To opowieść o pięknie tego życia, o przywiązaniu do miejsca, symbolizowanego przez ową jabłonkę, drzewo żywota - ustawioną w centralnym punkcie sceny - która jest świadkiem wszystkich wzlotów i upadków bohatera. Bo to również opowieść o brudach tego życia, o podstępie, o zdradzie, o meandrach Fortuny, o karierowiczach, którzy zmieniają swe zapatrywania w zależności od kierunku wiejącego wiatru, albo duszący swe młodzieńcze ideały i marzenia, byleby się tylko znaleźć na szczytach.

To wreszcie ukazany z perspektywy góralskiej prowincji obrazek najnowszej historii Polski. Starsi widzowie, a i ci w słusznym wieku bez trudu rozszyfrują aluzje do ważkich wydarzeń z historii Peerelu i zadadzą sobie pytanie - jak to możliwe, że spektakl ten został napisany w tamtych czasach i więcej - został nagrodzony w 1985 roku a zaraz potem opublikowany w całości na łamach miesięcznika "Dialog"? Ale przecież nie był wcześniej grany, prapremiera światowa miała miejsce raptem przed tygodniem.

Skromna lecz sugestywna scenografia. Sugestywna gra opowiadającego swoją historię Ujca (Karol Suszka), postaci jakby nie z tego świata. Słuchamy tej jego opowieści i odnosimy wrażenie, że to raczej spowiedź z całego życia, ta, którą każdy z nas będzie musiał kiedyś tam odbyć na Sądzie Ostatecznym, bez koloryzowania i bez upiększania, ale też i bez samobiczowania.
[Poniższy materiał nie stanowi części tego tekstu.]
(** C39: nothing makes the directories that [open] creates durable.  On a new data
    directory a bucket and an object can be created and acknowledged while the
    entry of [buckets/] in the root is not on the disk, so after a loss of power
    the lookup of the object's files may fail: [open] does not sync the root,
    and every later sync is of a directory below it. *)
Theorem open_leaves_layout_volatile :
  let run := (FsEngine.open (FsEngine.root engine);;;
              FsEngine.create_bucket engine (b#"bkt");;;
              FsEngine.put_object engine (b#"bkt") (b#"a/b") new_body new_opts) at_bare in
  ran run.1 = true ∧ power_loss (wdisk run.2) (dur (wdisk run.2))
  ∧ walk (dur (wdisk run.2)) (data_path (b#"bkt") (b#"a/b") NULL_VERSION_ID) = Err (os_error KNotFound).
Proof.
  cbn zeta. split_and!; [by vm_compute|by left|by vm_compute].
Qed.

(** Two staged files, and a machine on which the first publication fails at the
    rename. *)
Definition two_staged : tree :=
  list_to_map [([], NDir); ([b#"tmp"], NDir); ([b#"tmp"; b#"1"], NFile (b#"one") false);
    ([b#"tmp"; b#"2"], NFile (b#"two") false)].
Definition staged_1 : StagedFile := mkStagedFile [RootDir; Normal (b#"tmp"); Normal (b#"1")] false.
Definition staged_2 : StagedFile := mkStagedFile [RootDir; Normal (b#"tmp"); Normal (b#"2")] false.
Definition dest_ab : PathBuf := [RootDir; Normal (b#"a"); Normal (b#"b"); Normal (b#"f")].

(** [commit] can acknowledge a file that a loss of power takes back.  It syncs
    the directories that did not exist when it started and the deepest one that
    did; a directory that an earlier, failed commit made is taken for durable
    although its entry was never synced.  Here the first commit makes [/a/b] and
    fails at the rename, the second one succeeds, and on the disk there is no
    [/a]. *)
Theorem commit_after_failed_commit_volatile :
  let E := env_with (full_at 8) in
  let start := mkWorld (mkDisk two_staged two_staged) 0 ∅ in
  let run := (attempt (F := io_error) (commit staged_1 dest_ab);;; commit staged_2 dest_ab) start in
  ran (commit staged_1 dest_ab start).1 = false
  ∧ ran run.1 = true ∧ file_at (vol (wdisk run.2)) [b#"a"; b#"b"; b#"f"] = Some (b#"two")
  ∧ power_loss (wdisk run.2) (dur (wdisk run.2))
  ∧ walk (dur (wdisk run.2)) [b#"a"; b#"b"; b#"f"] = Err (os_error KNotFound).
Proof.
  cbn zeta. split_and!; [by vm_compute..|by left|by vm_compute].
Qed.

(** A key with a component longer than a file name may be, below a directory
    that is not there. *)
Definition long_key : str := b#"none/" ++ replicate 300 (c#"a").

(** The verbs do not agree on such a key: a put reports it too long, but on the
    way to it the missing directory is found first, so that a read reports no
    such key and a delete succeeds. *)
Theorem long_key_verbs_differ :
  (FsEngine.put_object engine (b#"bkt") long_key new_body new_opts at_store).1 = Some (Err KeyTooLong)
  ∧ (FsEngine.head_object engine (b#"bkt") long_key at_store).1 = Some (Err NoSuchKey)
  ∧ (FsEngine.get_object engine (b#"bkt") long_key None at_store).1 = Some (Err NoSuchKey)
  ∧ (FsEngine.delete_object engine (b#"bkt") long_key at_store).1 = Some (Ok ()).
Proof. split_and!; by vm_compute. Qed.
Pełny ekspresji jest Francek, czyli "Ujec w młodzieńczych latach" (Tomasz Kłaptocz). Ale inne postacie są niezauważalnie niemal i nie wina w tym reżysera (Bogdan Kokotek). Bo po prostu ta sztuka jest tak napisana, że pozostali jej bohaterowie są jakby tłem, tłem do ujcowej opowieści-spowiedzi.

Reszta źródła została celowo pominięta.